++++ RECORDS SHOWN
Lemma toFixed2_exact (n : Z) : toFixed2 (Q2Qc (n # 100)) = Q2Qc (n # 100).
Proof.
  unfold toFixed2. case_bool_decide as Hneg.
  - rewrite (nearest_hundredth_exact (- n)).
    + apply Qc_is_canon. unfold Qcopp. cbn [this Q2Qc].
      rewrite !Qred_correct. unfold Qeq. simpl. lia.
    + cbn [this Q2Qc]. by rewrite Qred_correct.
  - rewrite (nearest_hundredth_exact n); [done|].
    cbn [this Q2Qc]. by rewrite Qred_correct.
Qed.

(** X16.  Rounding to two decimals is stable: an amount with two decimals
    is its own rounding, so rounding a rounded amount again changes
    nothing. *)
Theorem toFixed2_stable (x : Qc) (n : Z) :
  toFixed2 (Q2Qc (n # 100)) = Q2Qc (n # 100)
  ∧ toFixed2 (toFixed2 x) = toFixed2 x.
Proof.
  split; [apply toFixed2_exact|].
  destruct (toFixed2_hundredths x) as [m ->]. apply toFixed2_exact.
Qed.

(** * Properties of the client *)

(** ** Requests while no query fails *)

Lemma request_healthy (r : Request) (s : App) :
  healthy (server s) →
  (∃ b w', request r s = (Done b, mkApp (client s) w') ∧ healthy w')
  ∨ (∃ e, request r s = (Raised e, s)).
Proof.
  intros H. destruct (handle_healthy r (server s) H) as (resp & w' & Hrun & Hst).
  unfold request. rewrite Hrun.
  destruct Hst as [[Hok Hw']|[Hbad ->]].
  - left. exists (body resp), w'. by destruct Hok as [-> | ->].
  - right. exists (AxiosError (status resp)). destruct s.
    by destruct Hbad as [-> | ->].
Qed.

Lemma request_GetCart (s : App) :
  healthy (server s) → request GetCart s = (Done (cart_view (server s)), s).
Proof.
  intros H. unfold request. simpl. rewrite get_cart_healthy by done.
  by destruct s.
Qed.

Lemma request_PostCheckout (s : App) :
  healthy (server s) →
  request PostCheckout s
  = (Done (ReceiptBody true
       "Checkout successful! Thank you for your order."%string
       (mkOrder (map order_line
                   (map (populate (products (server s))) (cartItems (server s))))
          (parseFloat
             (toFixed2 (cart_total
                (map (populate (products (server s))) (cartItems (server s))))))
          (next_id (server s)) (clock (server s)))),
     mkApp (client s)
       (set_next_id (N.succ (next_id (server s)))
          (set_cartItems [] (server s)))).
Proof.
  intros H. unfold request. simpl. by rewrite post_checkout_healthy.
Qed.

(** After a request that went through, the cart is fetched and shown. *)
Lemma refetch_synced (s : App) (f : Client → Client) :
  healthy (server s) →
  (∀ c, cart (f c) = cart c) →
  ∀ s',
    (ui_bind (request GetCart)
       (λ r, ui_bind (setCart (Some r)) (λ _, set_client f)) s).2 = s' →
    synced s' ∧ server s' = server s.
Proof.
  intros H Hf s' <-. unfold ui_bind. rewrite request_GetCart by done.
  unfold setCart, set_client, synced. simpl. by rewrite Hf.
Qed.

(** ** The client shows the cart of the server *)

Lemma synced_add (s : App) productId qty :
  healthy (server s) → synced s →
  synced (handleAddToCart productId qty s).2
  ∧ healthy (server (handleAddToCart productId qty s).2).
Proof.
  intros H Hs. unfold synced in Hs.
  ui_unfold. rewrite Hs. cbn [cart_view].
  destruct (find_by_product productId _) as [existingItem|e].
  2:{ by destruct s. }
  match goal with |- context [request (PostCart ?req)] =>
    destruct (request_healthy (PostCart req) s H)
      as [(b & w' & -> & Hw')|[e ->]] end.
  - rewrite request_GetCart by done. by simpl.
  - by destruct s.
Qed.

Lemma synced_remove (s : App) cartItemId :
  healthy (server s) → synced s →
  synced (handleRemoveFromCart cartItemId s).2
  ∧ healthy (server (handleRemoveFromCart cartItemId s).2).
Proof.
  intros H Hs. ui_unfold.
  destruct (request_healthy (DeleteCart cartItemId) s H)
    as [(b & w' & -> & Hw')|[e ->]].
  - rewrite request_GetCart by done. by simpl.
  - by destruct s.
Qed.

Lemma synced_update (s : App) cartItemId newQuantity :
  healthy (server s) → synced s →
  synced (handleUpdateQuantity cartItemId newQuantity s).2
  ∧ healthy (server (handleUpdateQuantity cartItemId newQuantity s).2).
Proof.
  intros H Hs. unfold handleUpdateQuantity.
  case_bool_decide; [by apply synced_remove|].
  unfold synced in Hs.
  ui_unfold. rewrite Hs. cbn [cart_view].
  destruct (find _ _) as [[id [p|] q]|]; cbn [pop_product].
  - match goal with |- context [request (PostCart ?req)] =>
      destruct (request_healthy (PostCart req) s H)
        as [(b & w' & -> & Hw')|[e ->]] end.
    + rewrite request_GetCart by done. by simpl.
    + by destruct s.
  - by destruct s.
  - by destruct s.
Qed.

Lemma synced_submit (s : App) formData :
  healthy (server s) → synced s →
  synced (handleCheckoutSubmit formData s).2
  ∧ healthy (server (handleCheckoutSubmit formData s).2).
Proof.
  intros H Hs. unfold synced in Hs.
  ui_unfold. rewrite Hs. cbn [cart_view].
  rewrite request_PostCheckout by done.
  unfold synced, cart_view. simpl. rewrite total_empty.
  by destruct s as [c [ps cs n t fs]].
Qed.

Lemma request_GetProducts (s : App) :
  healthy (server s) →
  request GetProducts s = (Done (ProductsBody (products (server s))), s).
Proof.
  intros H. unfold request. simpl.
  assert (run get_products (server s)
          = (Returned (json (ProductsBody (products (server s)))), server s))
    as -> by (by healthy_world (server s) H).
  by destruct s.
Qed.

Lemma fetchInitialData_healthy (s : App) :
  healthy (server s) →
  fetchInitialData s
  = (Done tt,
     mkApp (mkClient (ProductsBody (products (server s)))
              (Some (cart_view (server s))) false None
              (isCartOpen (client s)) (isCheckoutModalOpen (client s))
              (alerts (client s)))
       (server s)).
Proof.
  intros H. ui_unfold.
  rewrite request_GetProducts by done. cbn [fst snd].
  rewrite request_GetCart by done. done.
Qed.

(** X17.  While no query fails, the cart the client shows is the cart of
    the server: the first fetch loads it, and every action of the user
    (add, change a quantity, remove, open the checkout, submit it) leaves
    the client showing what GET /api/cart answers, also when the action
    fails, and also after a checkout, where the client empties its cart
    without asking the server. *)
Theorem client_stays_synced (s : App) :
  healthy (server s) →
  (synced (fetchInitialData s).2
   ∧ healthy (server (fetchInitialData s).2)
   ∧ loading (client (fetchInitialData s).2) = false
   ∧ error (client (fetchInitialData s).2) = None
   ∧ ui_products (client (fetchInitialData s).2)
     = ProductsBody (products (server s)))
  ∧ (synced s → ∀ act, synced (perform act s).2
                       ∧ healthy (server (perform act s).2)).
Proof.
  intros H. split.
  - by rewrite fetchInitialData_healthy.
  - intros Hs [pid q|id q|id| |fd]; simpl.
    + by apply synced_add.
    + by apply synced_update.
    + by apply synced_remove.
    + unfold synced in *. ui_unfold. rewrite Hs. cbn [cart_view].
      by destruct (_ =? _)%nat.
    + by apply synced_submit.
Qed.

Lemma client_stays_synced_witness :
  synced loaded_shop
  ∧ synced (perform (AddToCart 0%N 1) loaded_shop).2
  ∧ synced (perform (CheckoutSubmit (""%string, ""%string)) loaded_shop).2.
Proof.
  destruct (client_stays_synced shop eq_refl) as [(Hs & Hh & _) _].
  destruct (client_stays_synced loaded_shop Hh) as [_ Hact].
  split_and!; [exact Hs|apply (Hact Hs)..].
Defined.

(** ** What the buttons do *)

Section Views.
Implicit Types (ps : list Product) (cs : list CartItem) (c : CartItem).

(** In a view whose products all resolve, the search of [handleAddToCart]
    finds the line item of the product. *)
Lemma find_by_product_view ps cs pid :
  Forall (λ x, is_Some (lookup_product ps x)) (map product cs) →
  find_by_product pid (map (populate ps) cs)
  = Done (populate ps <$> find (λ c, bool_decide (product c = pid)) cs).
Proof.
  induction cs as [|d cs IH]; [done|].
  intros [[p Hp] Hcs]%Forall_cons. cbn [map find_by_product find].
  unfold populate at 1. cbn [pop_product]. rewrite Hp.
  rewrite (lookup_product_id _ _ _ Hp).
  case_bool_decide; [|by apply IH].
  simpl. unfold populate. by rewrite Hp.
Qed.

Lemma find_by_id_view ps cs id :
  find (λ item, bool_decide (pop_id item = id)) (map (populate ps) cs)
  = populate ps <$> find (λ c, bool_decide (c_id c = id)) cs.
Proof.
  induction cs as [|d cs IH]; [done|]. simpl. by case_bool_decide.
Qed.
End Views.

(** A valid POST for a catalog product, sent by the client. *)
Lemma request_PostCart (s : App) pid q p :
  healthy (server s) → cart_inv (server s) →
  lookup_product (products (server s)) pid = Some p → 1 ≤ q →
  ∃ id w',
    request (PostCart (mkReq (Some pid) (Some q))) s
    = (Done (ItemBody (Some (mkPopulated id (Some p) q))), mkApp (client s) w')
    ∧ healthy w'
    ∧ filter (λ c, product c = pid) (cartItems w') = [mkCartItem id pid q].
Proof.
  intros H Hinv Hl Hq.
  destruct (post_cart_healthy _ pid q p H Hinv Hl Hq)
    as (id & w' & Hrun & Hw' & _ & Hfl).
  exists id, w'. unfold request. simpl. by rewrite Hrun.
Qed.

(** X18.  "Add to Cart" adds to what is there.  On a loaded page, over a
    well-formed store and while no query fails, adding [qty] (the button
    adds 1) of a catalog product leaves the store with one line item for the
    product; its quantity is [qty] when the product was not in the cart,
    and otherwise the sum of the quantity before and [qty] as doubles add,
    that is, rounded to the nearest double (a sum beyond the largest double
    aside).  The cart is opened and shows the new state. *)
Theorem add_to_cart_adds (s : App) (pid : ObjectId) (qty : Qc) (p : Product) :
  healthy (server s) → cart_inv (server s) → refs_resolve (server s) →
  quantities_valid (server s) → synced s →
  lookup_product (products (server s)) pid = Some p → 1 ≤ qty →
  let newQuantity :=
    match find (λ c, bool_decide (product c = pid)) (cartItems (server s)) with
    | Some c => js_add (quantity c) qty
    | None => qty
    end in
  finite newQuantity →
  let s' := (handleAddToCart pid qty s).2 in
  (∃ id, filter (λ c, product c = pid) (cartItems (server s'))
         = [mkCartItem id pid newQuantity])
  ∧ cart (client s') = Some (cart_view (server s'))
  ∧ isCartOpen (client s') = true
  ∧ error (client s') = error (client s).
Proof.
  intros H Hinv Hr Hv Hs Hl Hq newQuantity _. unfold synced in Hs. simpl.
  ui_unfold. rewrite Hs. cbn [cart_view].
  rewrite find_by_product_view by done.
  set (posted := match _ <$> _ with Some e => _ | None => qty end).
  assert (posted = newQuantity ∧ 1 ≤ newQuantity) as [-> Hnew].
  { subst posted newQuantity.
    destruct (find _ _) as [c|] eqn:Hf; simpl; [|done].
    split; [done|]. apply findOne_Some in Hf as [Hc _].
    unfold quantities_valid in Hv. rewrite Forall_forall in Hv.
    assert (1 ≤ quantity c) as Hc1 by by apply Hv, list_elem_of_fmap_2.
    apply js_add_ge_1; [done|]. by apply (Qcle_trans _ 1). }
  destruct (request_PostCart s pid newQuantity p H Hinv Hl Hnew)
    as (id & w' & -> & Hw' & Hfl).
  rewrite request_GetCart by done. simpl. split_and!; [by exists id|done..].
Qed.

(** The sample page is loaded over a well-formed store. *)
Lemma loaded_shop_facts :
  healthy (server loaded_shop) ∧ cart_inv (server loaded_shop)
  ∧ refs_resolve (server loaded_shop) ∧ quantities_valid (server loaded_shop)
  ∧ synced loaded_shop.
Proof.
  split_and!; [reflexivity| | | |reflexivity];
    apply (bool_decide_unpack _); by vm_compute.
Defined.

Lemma add_to_cart_adds_witness :
  let s' := (handleAddToCart 2%N 1 loaded_shop).2 in
  (∃ id, filter (λ c, product c = 2%N) (cartItems (server s'))
         = [mkCartItem id 2%N (js_add (Q2Qc 3) 1)])
  ∧ cart (client s') = Some (cart_view (server s'))
  ∧ isCartOpen (client s') = true
  ∧ error (client s') = error (client loaded_shop).
Proof.
  destruct loaded_shop_facts as (H & Hi & Hr & Hv & Hs).
  eapply (add_to_cart_adds loaded_shop 2%N 1 _ H Hi Hr Hv Hs).
  - reflexivity.
  - by vm_compute.
  - apply (bool_decide_unpack _). by vm_compute.
Defined.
++++++++
#### EXERCISE INSTRUCTIONS:
Copy out, word for word, the part of the entries above that begins at the line with "synced (perform act s).2" and ends at the line with "Section Views.", including both.

#### EXERCISE SOLUTION:
  ∧ (synced s → ∀ act, synced (perform act s).2
                       ∧ healthy (server (perform act s).2)).
Proof.
  intros H. split.
  - by rewrite fetchInitialData_healthy.
  - intros Hs [pid q|id q|id| |fd]; simpl.
    + by apply synced_add.
    + by apply synced_update.
    + by apply synced_remove.
    + unfold synced in *. ui_unfold. rewrite Hs. cbn [cart_view].
      by destruct (_ =? _)%nat.
    + by apply synced_submit.
Qed.

Lemma client_stays_synced_witness :
  synced loaded_shop
  ∧ synced (perform (AddToCart 0%N 1) loaded_shop).2
  ∧ synced (perform (CheckoutSubmit (""%string, ""%string)) loaded_shop).2.
Proof.
  destruct (client_stays_synced shop eq_refl) as [(Hs & Hh & _) _].
  destruct (client_stays_synced loaded_shop Hh) as [_ Hact].
  split_and!; [exact Hs|apply (Hact Hs)..].
Defined.

(** ** What the buttons do *)

Section Views.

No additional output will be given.